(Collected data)
◆ ◆ ◆ ◆ ◆ ◆ ◆
(** whatever paths a Holder is asked for, the disclosures selected of a
    sealed credential resolve, to the claims they reveal: none is left without
    the disclosures around it, and the walk never runs out. *)
Theorem selection_resolves `{Codec} (sup : supply) (alg : string) (m : list (string * claim)) (decoys : Z) (nested : bool)
    (st st' : drawn) (payload : list (string * goval)) (ds : list Disclosure) :
  claim_wf (Object m) -> Z.of_nat (height (Object m)) <= MaxResolveDepth + 1 ->
  sealObject sup alg (seal sup alg) m decoys nested st = Ok (VObject payload, ds, st') ->
  NoDup (""%string :: refs (VObject payload) ++ value_refs ds) ->
  exists T, tree_of (Object m) T /\
    forall paths,
      match SelectDisclosuresAt payload alg ds paths with
      | Err e => e <> OutOfFuel
      | Ok selected => exists claims, ResolveDisclosures payload alg (map_to_list selected).*2 = Ok claims /\
          same (VObject claims) (reveal (chose (dom selected)) T)
      end.
Proof.
  intros Hwf Hh Hs [Hne Hnd]%NoDup_cons.
  destruct (sealObject_ok sup alg m ltac:(apply Forall_true; intros; apply seal_right) _ _ _ _ _ _ Hs Hwf) as (T & HT & Hcar & Hsh).
  exists T; split; [done|]; intros paths.
  assert (Hc : forall top, carries alg (Z.to_nat (MaxResolveDepth + 1)) top T (VObject payload)) by (intros top; apply Hcar; lia).
  assert (Hrefs : digests T ≡ₚ refs (VObject payload) ++ value_refs ds) by (rewrite (digests_refs alg _ _ _ _ (Hc true)); by rewrite Hsh).
  rewrite <- Hrefs in Hne, Hnd.
  destruct (SelectDisclosuresAt payload alg ds paths) as [sel|e] eqn:Es; [|intros ->; by apply (SelectDisclosuresAt_fuel payload alg ds paths)].
  apply ResolveDisclosuresMax_tree; [done|done|]; apply closed_shown; [done|].
  eapply SelectDisclosuresAt_closed; [exact (Hc true)|exact (carries_alg_flat _ _ _ _ (Hc false))|done|done|by symmetry|exact Es].
Qed.
(* ===== verification/SdVerify.v ===== *)
(** * Verifying an SD-JWT VC: [credential/sdjwtvc]'s presentation.go, keybinding.go and verify.go

    A presentation's compact form and its parts, a disclosure's text
    (disclosure.go), the Key Binding JWT, and [Verify] (RFC 9901 §7.1, §7.3).
    [Verify] reads the clock once here.  Signatures and JSON are the
    parameters of [Jws]. *)
From stdpp Require Import pretty sorting.
From S2P Require Import Prelude B64Url Json DcqlQuery DcqlValues Text JwtDate Jws SdJwt.
From Stdlib Require Import Ascii SpecFloat.
#[local] Open Scope Z_scope.

Inductive disclosure_error : Type :=
| ErrDisclosureBase64 (e : b64_error)
| ErrDisclosureJSON
| ErrSaltNotString
| ErrNameNotString
| ErrNameReserved (name : string)
| ErrValueJSON
| ErrDisclosureLength (n : Z).

Inductive kb_error : Type :=
| ErrKBMaxAge
| ErrKBSkew
| ErrKBExpected
| ErrKBSignature (e : jose_error)
| ErrKBTyp (typ : string)
| ErrKBClaims
| ErrKBAudience                       (* ErrNotThisRequest *)
| ErrKBNonce                          (* ErrNotThisRequest *)
| ErrKBSDHash
| ErrKBIat
| ErrKBIatRange
| ErrKBFuture
| ErrKBOld
| ErrKBWindow (e : validity_error)
with validity_error : Type :=
| ErrExpNotNumber
| ErrExpDate
| ErrHasExpired
| ErrNbfNotNumber
| ErrNbfDate
| ErrIsNotYetValid.

Inductive verify_error : Type :=
| ErrPresentationTooLarge (n : Z)
| ErrNoTilde
| ErrDisclosure (i : Z) (e : disclosure_error)
| ErrNoRequirement
| ErrNoKeyBinding
| ErrIssuerJWT (e : jose_error)
| ErrTyp (typ : string)
| ErrPayloadJSON
| ErrNoVCT
| ErrSkew
| ErrValidity (e : validity_error)
| ErrHash (e : sd_error)
| ErrAkaVCTs
| ErrRegisteredDisclosed (name : string)
| ErrRegisteredSubClaim
| ErrResolve (e : sd_error)
| ErrNoHolderKey
| ErrKeyBindingJWT (e : kb_error).

(** ErrNotThisRequest is wrapped by what two checks of a Key Binding JWT give. *)
Definition kb_not_this_request (e : kb_error) : bool :=
  match e with ErrKBAudience | ErrKBNonce => true | _ => false end.
Definition not_this_request (e : verify_error) : bool :=
  match e with ErrKeyBindingJWT e => kb_not_this_request e | _ => false end.

(** ** Presentations *)

Record Presentation : Type := {
  IssuerJWT : string;
  Disclosures : list Disclosure;
  KeyBindingJWT : string               (* "" for a bare SD-JWT *)
}.

Definition HasKeyBinding (p : Presentation) : bool := negb (String.eqb (KeyBindingJWT p) "").

Definition MaxBytes : Z := 2 ^ 20.

(** The JSON whitespace [raw] may start with, of what bytes.TrimSpace trims. *)
Fixpoint trim_left (raw : bytes) : bytes :=
  match raw with
  | c :: rest => if (c =? 32) || (9 <=? c) && (c <=? 13) then trim_left rest else raw
  | [] => []
  end.

Section Verify.
Context `{Codec} `{JsonText} `{Signatures}.

Definition jsonString (raw : bytes) : option string :=
  match trim_left raw with
  | 34 :: _ => match unmarshal_any raw with Some (VString s) => Some s | _ => None end
  | _ => None
  end.

Definition ParseDisclosure (s : string) : res disclosure_error Disclosure :=
  let? raw := res_map_err ErrDisclosureBase64 (b64_decode s) in
  match unmarshal_raws raw with
  | None => Err ErrDisclosureJSON
  | Some [a0; a1] =>
      match jsonString a0 with
      | None => Err ErrSaltNotString
      | Some salt =>
          match unmarshal_any a1 with
          | None => Err ErrValueJSON
          | Some v => Ok {| Salt := salt; Name := ""; Value := v; encoded := s; named := false |}
          end
      end
  | Some [a0; a1; a2] =>
      match jsonString a0 with
      | None => Err ErrSaltNotString
      | Some salt =>
          match jsonString a1 with
          | None => Err ErrNameNotString
          | Some name =>
              if isReservedName name then Err (ErrNameReserved name)
              else match unmarshal_any a2 with
              | None => Err ErrValueJSON
              | Some v => Ok {| Salt := salt; Name := name; Value := v; encoded := s; named := true |}
              end
          end
      end
  | Some arr => Err (ErrDisclosureLength (blen arr))
  end.

Fixpoint parse_disclosures (i : Z) (parts : list string) : res verify_error (list Disclosure) :=
  match parts with
  | [] => Ok []
  | dp :: parts =>
      let? d := res_map_err (ErrDisclosure i) (ParseDisclosure dp) in
      let? ds := parse_disclosures (i + 1) parts in
      Ok (d :: ds)
  end.

Definition ParseMax (s : string) (maxBytes : Z) : res verify_error Presentation :=
  if maxBytes <? slen s then Err (ErrPresentationTooLarge (slen s))
  else match split_on "~" s with
  | [] | [_] => Err ErrNoTilde
  | issuer :: parts =>
      let? ds := parse_disclosures 0 (removelast parts) in
      Ok {| IssuerJWT := issuer; Disclosures := ds; KeyBindingJWT := List.last parts EmptyString |}
  end.

Definition Parse (s : string) : res verify_error Presentation := ParseMax s MaxBytes.

(** The loop of Presentation.SDJWT, from [s] on. *)
Fixpoint sdjwt_loop (s : string) (ds : list Disclosure) : res sd_error string :=
  match ds with
  | [] => Ok s
  | d :: ds => let? enc := Encode d in sdjwt_loop (s ++ enc ++ "~")%string ds
  end.

Definition SDJWT (p : Presentation) : res sd_error string := sdjwt_loop (IssuerJWT p ++ "~")%string (Disclosures p).

Definition SDHash (alg : string) (p : Presentation) : res sd_error string :=
  let? sdjwt := SDJWT p in hashString alg sdjwt.

Definition Compact (p : Presentation) : res sd_error string :=
  let? sdjwt := SDJWT p in Ok (sdjwt ++ KeyBindingJWT p)%string.

(** ** Validity *)

Definition checkValidityWindow (claims : list (string * goval)) (now skew : Z) : res validity_error unit :=
  let? _ :=
    match member "exp" claims with
    | None => Ok tt
    | Some (VFloat exp) =>
        match FromFloat exp with
        | Err _ => Err ErrExpDate
        | Ok expires => if negb (now - skew <? expires) then Err ErrHasExpired else Ok tt
        end
    | Some _ => Err ErrExpNotNumber
    end in
  match member "nbf" claims with
  | None => Ok tt
  | Some (VFloat nbf) =>
      match FromFloat nbf with
      | Err _ => Err ErrNbfDate
      | Ok notBefore => if now + skew <? notBefore then Err ErrIsNotYetValid else Ok tt
      end
  | Some _ => Err ErrNbfNotNumber
  end.

(** ** Key Binding JWTs *)

Definition KeyBindingTyp : string := "kb+jwt".

Record KeyBindingClaims : Type := { kb_Audience : string; kb_Nonce : string; kb_Extra : list (string * goval) }.

Inductive sign_error : Type :=
| ErrKBRequired
| ErrKBHash (e : sd_error)
| ErrKBMarshal
| ErrKBSign (e : jose_error).

(** time.Now().Unix() at [now]. *)
Definition unix_of (now : Z) : Z := now / Second.

Definition NewKeyBindingJWT (now : Z) (s : signer) (alg : string) (presentation : Presentation) (hashAlg : string)
    (claims : KeyBindingClaims) : res sign_error string :=
  if String.eqb (kb_Audience claims) "" || String.eqb (kb_Nonce claims) "" then Err ErrKBRequired
  else
    let? sdHash := res_map_err ErrKBHash (SDHash hashAlg presentation) in
    let payload := set_member "sd_hash" (VString sdHash)
      (set_member "nonce" (VString (kb_Nonce claims))
      (set_member "aud" (VString (kb_Audience claims))
      (set_member "iat" (VInt (unix_of now)) (kb_Extra claims)))) in
    match marshal_object payload with
    | None => Err ErrKBMarshal
    | Some raw => res_map_err ErrKBSign (Sign alg s [("typ", VString KeyBindingTyp)]%string raw)
    end.

Record KeyBindingCheck : Type := {
  ExpectedAudience : string;
  ExpectedNonce : string;
  ExpectedSDHash : string;
  kb_MaxClockSkew : Z;
  kb_MaxAge : Z
}.

Definition VerifyKeyBindingJWT (now : Z) (kbJWT : string) (holderPub : PublicKey ec) (alg : string) (check : KeyBindingCheck)
    : res kb_error (list (string * goval)) :=
  if kb_MaxAge check <=? 0 then Err ErrKBMaxAge
  else if kb_MaxClockSkew check <? 0 then Err ErrKBSkew
  else if String.eqb (ExpectedAudience check) "" || String.eqb (ExpectedNonce check) "" then Err ErrKBExpected
  else
    let? (header, raw) := res_map_err ErrKBSignature (Jws.Verify alg holderPub kbJWT) in
    if negb (TypeIs (string_member "typ" header) KeyBindingTyp) then Err (ErrKBTyp (string_member "typ" header))
    else match unmarshal_object raw with
    | None => Err ErrKBClaims
    | Some claims =>
        if negb (String.eqb (string_member "aud" claims) (ExpectedAudience check)) then Err ErrKBAudience
        else if negb (String.eqb (string_member "nonce" claims) (ExpectedNonce check)) then Err ErrKBNonce
        else if negb (String.eqb (string_member "sd_hash" claims) (ExpectedSDHash check)) then Err ErrKBSDHash
        else match member "iat" claims with
        | Some (VFloat iat) =>
            match FromFloat iat with
            | Err _ => Err ErrKBIatRange
            | Ok issued =>
                if now + kb_MaxAge check <? issued then Err ErrKBFuture
                else if issued <? now - kb_MaxAge check then Err ErrKBOld
                else
                  let? _ := res_map_err ErrKBWindow (checkValidityWindow claims now (kb_MaxClockSkew check)) in
                  Ok claims
            end
        | _ => Err ErrKBIat
        end
    end.

(** ** Verify *)

Inductive KeyBindingRequirement : Type := KeyBindingUnset | KeyBindingRequired | KeyBindingNotRequired.

Record VerifyOptions : Type := {
  o_HashAlg : string;
  RequireKeyBinding : KeyBindingRequirement;
  HolderPublicKey : option (PublicKey ec);
  KeyBindingAlg : string;
  o_ExpectedAudience : string;
  o_ExpectedNonce : string;
  MaxKeyBindingAge : Z;
  o_MaxClockSkew : Z;
  AcceptLegacyTyp : bool
}.

Definition TypHeader : string := "dc+sd-jwt".
Definition LegacyTypHeader : string := "vc+sd-jwt".

Definition nonDisclosableClaims : list string :=
  ["iss"; "nbf"; "exp"; "cnf"; "vct"; "vct#integrity"; "status"; "aka_vcts"]%string.
Definition nonDisclosable (name : string) : bool := existsb (String.eqb name) nonDisclosableClaims.

Fixpoint hasDisclosureDigest (v : goval) : bool :=
  match v with
  | VObject o =>
      is_Some_b (member "_sd" o) || match o with [(k, _)] => String.eqb k "..." | _ => false end ||
      existsb (fun p => hasDisclosureDigest p.2) o
  | VArray l => existsb hasDisclosureDigest l
  | _ => false
  end.

Definition checkNoRegisteredSubClaimDisclosable (decoded : list (string * goval)) : res verify_error unit :=
  if existsb (fun name => match member name decoded with Some v => hasDisclosureDigest v | None => false end)
       nonDisclosableClaims
  then Err ErrRegisteredSubClaim else Ok tt.

Fixpoint registered_loop (alg : string) (digests : list string) (ds : list Disclosure) : res verify_error unit :=
  match ds with
  | [] => Ok tt
  | d :: ds =>
      if IsArrayElement d || negb (nonDisclosable (Name d)) then registered_loop alg digests ds
      else
        let? digest := res_map_err ErrHash (Digest alg d) in
        if existsb (String.eqb digest) digests then Err (ErrRegisteredDisclosed (Name d))
        else registered_loop alg digests ds
  end.

Definition checkNoRegisteredClaimDisclosed (decoded : list (string * goval)) (alg : string) (ds : list Disclosure)
    : res verify_error unit :=
  match member "_sd" decoded with
  | Some (VArray (_ :: _)) => registered_loop alg (sd_strings (member "_sd" decoded)) ds
  | _ => Ok tt
  end.

Definition checkAkaVCTs (vct : string) (akaVCTs : list string) : bool :=
  negb (blen akaVCTs =? 0) && forallb (fun t => negb (String.eqb t "")) akaVCTs && negb (existsb (String.eqb vct) akaVCTs).

Fixpoint all_strings (l : list goval) : option (list string) :=
  match l with
  | [] => Some []
  | VString s :: l => match all_strings l with Some ss => Some (s :: ss) | None => None end
  | _ :: _ => None
  end.

Definition checkAkaVCTsClaim (vctRaw raw : goval) : bool :=
  match raw with
  | VArray arr =>
      match all_strings arr with
      | Some types => checkAkaVCTs (match vctRaw with VString s => s | _ => "" end) types
      | None => false
      end
  | _ => false
  end.

Definition verifyKeyBindingIfRequired (now : Z) (pres : Presentation) (opts : VerifyOptions) (hashAlg : string)
    : res verify_error unit :=
  match RequireKeyBinding opts with
  | KeyBindingRequired =>
      match HolderPublicKey opts with
      | None => Err ErrNoHolderKey
      | Some holderPub =>
          let? sdHash := res_map_err ErrHash (SDHash hashAlg pres) in
          let? _ := res_map_err ErrKeyBindingJWT (VerifyKeyBindingJWT now (KeyBindingJWT pres) holderPub (KeyBindingAlg opts)
            {| ExpectedAudience := o_ExpectedAudience opts; ExpectedNonce := o_ExpectedNonce opts; ExpectedSDHash := sdHash;
               kb_MaxClockSkew := o_MaxClockSkew opts; kb_MaxAge := MaxKeyBindingAge opts |}) in
          Ok tt
      end
  | _ => Ok tt
  end.

Definition typ_ok (opts : VerifyOptions) (header : list (string * goval)) : bool :=
  TypeIs (string_member "typ" header) TypHeader ||
  AcceptLegacyTyp opts && TypeIs (string_member "typ" header) LegacyTypHeader.

(** Verify's checks of the issuer JWT's payload, and of the disclosures with it. *)
Definition verify_payload (now : Z) (opts : VerifyOptions) (pres : Presentation) (decoded : list (string * goval))
    : res verify_error (list (string * goval)) :=
  match member "vct" decoded with
  | Some (VString vct) =>
      if o_MaxClockSkew opts <? 0 then Err ErrSkew
      else
        let? _ := res_map_err ErrValidity (checkValidityWindow decoded now (o_MaxClockSkew opts)) in
        let fallback := if String.eqb (o_HashAlg opts) "" then DefaultHashAlg else o_HashAlg opts in
        let? hashAlg := res_map_err ErrHash (PayloadHashAlg decoded fallback) in
        let? _ :=
          match member "aka_vcts" decoded with
          | Some raw => if checkAkaVCTsClaim (VString vct) raw then Ok tt else Err ErrAkaVCTs
          | None => Ok tt
          end in
        let? _ := checkNoRegisteredClaimDisclosed decoded hashAlg (Disclosures pres) in
        let? _ := checkNoRegisteredSubClaimDisclosable decoded in
        let? resolved := res_map_err ErrResolve (ResolveDisclosures decoded hashAlg (Disclosures pres)) in
        let? _ := verifyKeyBindingIfRequired now pres opts hashAlg in
        Ok resolved
  | _ => Err ErrNoVCT
  end.

Definition Verify (now : Z) (s : string) (issuerPub : PublicKey ec) (issuerAlg : string) (opts : VerifyOptions)
    : res verify_error (list (string * goval) * list (string * goval)) :=
  match RequireKeyBinding opts with
  | KeyBindingUnset => Err ErrNoRequirement
  | requirement =>
      let? pres := Parse s in
      if match requirement with KeyBindingRequired => true | _ => false end && negb (HasKeyBinding pres)
      then Err ErrNoKeyBinding
      else
        let? (header, rawPayload) := res_map_err ErrIssuerJWT (Jws.Verify issuerAlg issuerPub (IssuerJWT pres)) in
        if negb (typ_ok opts header) then Err (ErrTyp (string_member "typ" header))
        else match unmarshal_object rawPayload with
        | None => Err ErrPayloadJSON
        | Some decoded =>
            let? resolved := verify_payload now opts pres decoded in
            Ok (resolved, header)
        end
  end.

End Verify.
◆ ◆ ◆ ◆ ◆ ◆ ◆
- WORK TO COMPLETE
Take every line above where "ErrKBOld" appears and copy it.

- EXERCISE RESULT
| ErrKBOld
                else if issued <? now - kb_MaxAge check then Err ErrKBOld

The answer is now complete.